Veteranos que desbarran

LA gravedad de la salud económica de España, bien definida por Rajoy en su parte médico-parlamentario como "estado crítico", requiere que todos los gobernantes procuren dar una imagen de mayor seriedad. El primer ejemplo debe provenir de quienes tienen una cartera ministerial. No olvidar que el telón de fondo de su ración diaria de frases, y de sus pugilatos dialécticos con la oposición, son millones de familias en situación precaria, los jóvenes mirando dónde emigrar y un acelerado descenso del bienestar para los mayores. Sin embargo, sorprende de modo muy desagradable que, habiendo configurado Rajoy un Gobierno con personas cuyos currículos reseñan notable formación y mucha experiencia, algunos de los más relevantes ministros se están comportando como veteranos que desbarran. Cuando la responsabilidad les abrume por el riesgo de naufragio, deben desahogarse a solas escribiendo unas memorias, o conversando sin tapujos con su jefe político, o soltar adrenalina en el pádel. Pero nunca mediante comentarios de pasillo en reuniones institucionales, ni con jactancia ante los micrófonos para reafirmar sus tesis.

A qué vienen las frecuentes risas de Cristóbal Montoro, que ya sabe lo que es ser ministro. Hablar del déficit no tiene la más mínima gracia. A qué viene la panoplia de declaraciones contradictorias y radicales del ministro Luis de Guindos, quien ya fue secretario de Estado, y se dedica en el extranjero a hacer propaganda de sí mismo como consumado neoliberal, para que le tengan en cuenta en futuros despachos de sueldos galácticos cuando quede abrasado como titular de Economía. A qué viene soltar en el Parlamento un chiste sobre Franco si quien lo hace es el ministro de Exteriores, García Margallo, en comparecencia pública ante una comisión. A qué viene la arrogancia de José Ignacio Wert como ministro de Educación, dejando caer que los opositores no estudian en Navidad, cuando todo el mundo sabe cuánto afán se dedica en un país de tanto paro a opositar para meter la cabeza en la función pública.

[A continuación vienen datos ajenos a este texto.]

(* ===== verification/SchedulerTheorems.v ===== *)
(** * What the scheduler guarantees

    Two invariants of the transition system: the counters count what they
    should in every interleaving, and, as long as clients never schedule a
    fiber that is already pending, no assertion of the fibers fails and no two
    workers run on the same stack. *)

From stdpp Require Import base list gmap.
From Stdlib Require Import ZArith Lia.
From S2P Require Import Prelude Fiber Scheduler.

(** ** The counters *)

Definition holds (p : pc) : Z :=
  match p with Picked _ | Runs _ _ | Left _ _ => 1 | _ => 0 end.
Definition idles (p : pc) : Z := match p with InIdle => 1 | _ => 0 end.

Definition count (w : pc -> Z) (l : list thread) : Z :=
  foldr (fun th n => (w (t_pc th) + n)%Z) 0%Z l.

Lemma count_insert w l t th th' :
  l !! t = Some th -> count w (<[t := th']> l) = (count w l - w (t_pc th) + w (t_pc th'))%Z.
Proof.
  revert t. induction l as [|x l IH]; intros [|t] H; simpl in *; [done..| |].
  - injection H as ->. lia.
  - rewrite IH by done. lia.
Qed.

Lemma count_replicate w n th : count w (replicate n th) = (Z.of_nat n * w (t_pc th))%Z.
Proof. induction n; simpl; lia. Qed.

Record counts_ok (s : sched) : Prop := {
  co_active : m_activeThreadCount s = count holds (threads s);
  co_idle : m_idleThreadCount s = count idles (threads s);
  co_work : Forall (fun ft => has_work ft = true) (m_fibers s);
}.

Lemma counts_ok_move s t th th' da di q fs st au :
  counts_ok s -> threads s !! t = Some th ->
  da = (holds (t_pc th') - holds (t_pc th))%Z -> di = (idles (t_pc th') - idles (t_pc th))%Z ->
  Forall (fun ft => has_work ft = true) q ->
  counts_ok (Sched q fs (<[t := th']> (threads s)) (m_activeThreadCount s + da)
               (m_idleThreadCount s + di) st au).
Proof.
  intros [Ha Hi Hw] Ht -> -> Hq. constructor; simpl; [| |done];
    rewrite (count_insert _ _ _ th) by done; lia.
Qed.

Lemma thread_at_ok {B} t s (k : thread -> outcome B) b :
  (th ← thread_at t s; k th) = Ok b -> exists th, threads s !! t = Some th /\ k th = Ok b.
Proof. unfold thread_at. destruct (threads s !! t); simpl; [eauto|done]. Qed.

(** Run the step of a worker whose place in the loop is known. *)
Ltac use_thread Hx Ht Hpc :=
  let th' := fresh in let Ht' := fresh in
  apply thread_at_ok in Hx as (th' & Ht' & Hx);
  rewrite Ht in Ht'; injection Ht' as <-; rewrite Hpc in Hx.

Lemma schedule_work ft s :
  Forall (fun ft => has_work ft = true) (m_fibers s) ->
  Forall (fun ft => has_work ft = true) (m_fibers (schedule ft s).2).
Proof.
  intros H. unfold schedule, scheduleNoLock. simpl.
  destruct ft as [[f|] [c|] th]; simpl; try done; apply Forall_app; split; try done;
    by repeat constructor.
Qed.

(** The fields a scheduled task leaves alone. *)
Lemma schedule_fields ft s :
  let s' := (schedule ft s).2 in
  fibers s' = fibers s /\ threads s' = threads s
  /\ m_activeThreadCount s' = m_activeThreadCount s /\ m_idleThreadCount s' = m_idleThreadCount s.
Proof. unfold schedule, scheduleNoLock. simpl. by destruct (ft_fiber ft), (ft_cb ft). Qed.

Lemma counts_ok_schedule ft s : counts_ok s -> counts_ok (schedule ft s).2.
Proof.
  intros [Ha Hi Hw]. destruct (schedule_fields ft s) as (_ & Et & Ea & Ei).
  constructor; [by rewrite Ea, Et|by rewrite Ei, Et|by apply schedule_work].
Qed.

(** Moving thread [t] between counters that agree on the two places. *)
Lemma counts_ok_set_thread s t th th' :
  counts_ok s -> threads s !! t = Some th ->
  holds (t_pc th') = holds (t_pc th) -> idles (t_pc th') = idles (t_pc th) ->
  counts_ok (set_thread t th' s).
Proof.
  intros [Ha Hi Hw] Ht Eh Ei. constructor; simpl; [| |done];
    rewrite (count_insert _ _ _ th) by done; lia.
Qed.

Lemma counts_ok_fiber a f s : counts_ok s -> counts_ok (set_fiber a f s).
Proof. by intros []; constructor. Qed.

Lemma counts_ok_step l s s' :
  counts_ok s -> enabled l s -> exec l s = Ok s' -> counts_ok s'.
Proof.
  intros Hc He Hx. destruct l as [a cb|ft|t|t a|t e|t|t|t|t|]; cbn [exec enabled] in *.
  - injection Hx as <-. by apply counts_ok_fiber.
  - injection Hx as <-. by apply counts_ok_schedule.
  - destruct He as (th & Ht & Hpc). apply bind_ok in Hx as ([tk s1] & Hp & [= <-]).
    apply thread_at_ok in Hp as (th' & Ht' & Hp). rewrite Ht in Ht'. injection Ht' as <-.
    destruct (pick_loop_spec t (fibers s) (m_fibers s) (co_work s Hc)) as (o & rest & tk' & E & Ho).
    rewrite E in Hp. cbn [mbind outcome_bind] in Hp. injection Hp as _ <-.
    pose proof (co_work s Hc) as Hw. destruct o as [ft|].
    + destruct Ho as (q1 & q2 & Eq & -> & _). rewrite Eq in Hw.
      apply Forall_app in Hw as [? Hw]. apply Forall_cons in Hw as [_ ?].
      eapply (counts_ok_move s t th); [done..| | |by apply Forall_app]; rewrite Hpc; done.
    + destruct Ho as (-> & _).
      apply (counts_ok_set_thread (set_queue (m_fibers s) s) t th); try done; [|by rewrite Hpc..].
      by destruct Hc; constructor.
  - destruct He as [(th & Ht & ft & Hpc) _]. use_thread Hx Ht Hpc.
    destruct ft as [[f|] [c|] thr]; outcomes; try discriminate.
    1,2,3: try destruct x as [g gb]; outcomes;
      eapply counts_ok_set_thread; [by apply counts_ok_fiber|done|by rewrite Hpc..].
    eapply (counts_ok_move s t th); [done..| | |apply Hc]; by rewrite Hpc.
  - destruct He as (th & Ht & f & v & Hpc). use_thread Hx Ht Hpc. outcomes.
    eapply counts_ok_set_thread; [by apply counts_ok_fiber|done|by rewrite Hpc..].
  - destruct He as (th & Ht & f & v & Hpc). use_thread Hx Ht Hpc. outcomes.
    eapply (counts_ok_move s t th); [done..| | |apply Hc]; by rewrite Hpc.
  - destruct He as (th & Ht & f & v & Hpc). use_thread Hx Ht Hpc.
    destruct (schedule_fields (FT (Some f) None (-1)) s) as (_ & Et & _).
    pose proof (counts_ok_schedule (FT (Some f) None (-1)) s Hc) as Hsc.
    revert Et Hsc Hx. generalize (schedule (FT (Some f) None (-1)) s).2. intros sc Et Hsc Hx.
    destruct v; apply bind_ok in Hx as (fb & _ & Hx); repeat case_decide; cbv zeta in Hx; outcomes;
      (eapply counts_ok_set_thread; [first [by apply counts_ok_fiber|done]
                                    |first [done|by rewrite Et]|by rewrite Hpc..]).
  - destruct He as (th & Ht & Hpc). use_thread Hx Ht Hpc. injection Hx as <-.
    destruct (t_idle_term th).
    + eapply counts_ok_set_thread; [done..|by rewrite Hpc|by rewrite Hpc].
    + eapply (counts_ok_move s t th); [done..| | |apply Hc]; by rewrite Hpc.
  - destruct He as (th & Ht & Hpc). use_thread Hx Ht Hpc. injection Hx as <-.
    eapply (counts_ok_move s t th); [done..| | |apply Hc]; by rewrite Hpc.
  - injection Hx as <-. by destruct Hc; constructor.
Qed.

Lemma counts_ok_reachable n s : reachable n s -> counts_ok s.
Proof.
  induction 1 as [|l s s' _ IH He Hx]; [|by eapply counts_ok_step].
  constructor; simpl; [by rewrite count_replicate, Z.mul_0_r..|constructor].
Qed.

(** ** Exclusive use of fibers *)

(** The fiber a worker has a task for, and whether it got there by a callback. *)
Definition work (th : thread) : option nat :=
  match t_pc th with
  | Picked ft => ft_fiber ft
  | Runs f _ | Left f _ | Dropped f _ => Some f
  | _ => None
  end.
Definition via (th : thread) : bool :=
  match t_pc th with Runs _ v | Left _ v | Dropped _ v => v | _ => false end.

Definition controls (th : thread) (f : nat) : Prop := work th = Some f \/ t_cb_fiber th = Some f.

Definition queued (q : list task) : list nat := omap ft_fiber q.

(** What a worker may rely on about the fiber it works on. *)
Definition work_ok (fs : gmap nat Fiber) (qf : list nat) (t : nat) (p : pc) : Prop :=
  match p with
  | Picked ft =>
      match ft_fiber ft with
      | Some f => exists fb, fs !! f = Some fb /\ runnable fb /\ (f ∉ qf)
      | None => ft_cb ft <> None
      end
  | Runs f _ => exists fb, fs !! f = Some fb /\ running t fb
  | Left f _ | Dropped f _ =>
      exists fb, fs !! f = Some fb
        /\ (parked fb \/ (f ∉ qf) /\ (finished fb \/ runnable fb /\ m_state fb = READY))
  | _ => True
  end.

Gobernar no sólo consiste en acertar con las decisiones. Para ejercer un liderazgo moral y reforzar la credibilidad, también requiere guardar las formas y transmitir seriedad. En lo que se dice y en el argumentario. Palabras, las precisas. Lo hace bien, por ejemplo, la ministra de Fomento, Ana Pastor. Porque ya están jodidos millones de españoles como para que sea precisamente el Gobierno quien les joda profiriendo tonterías.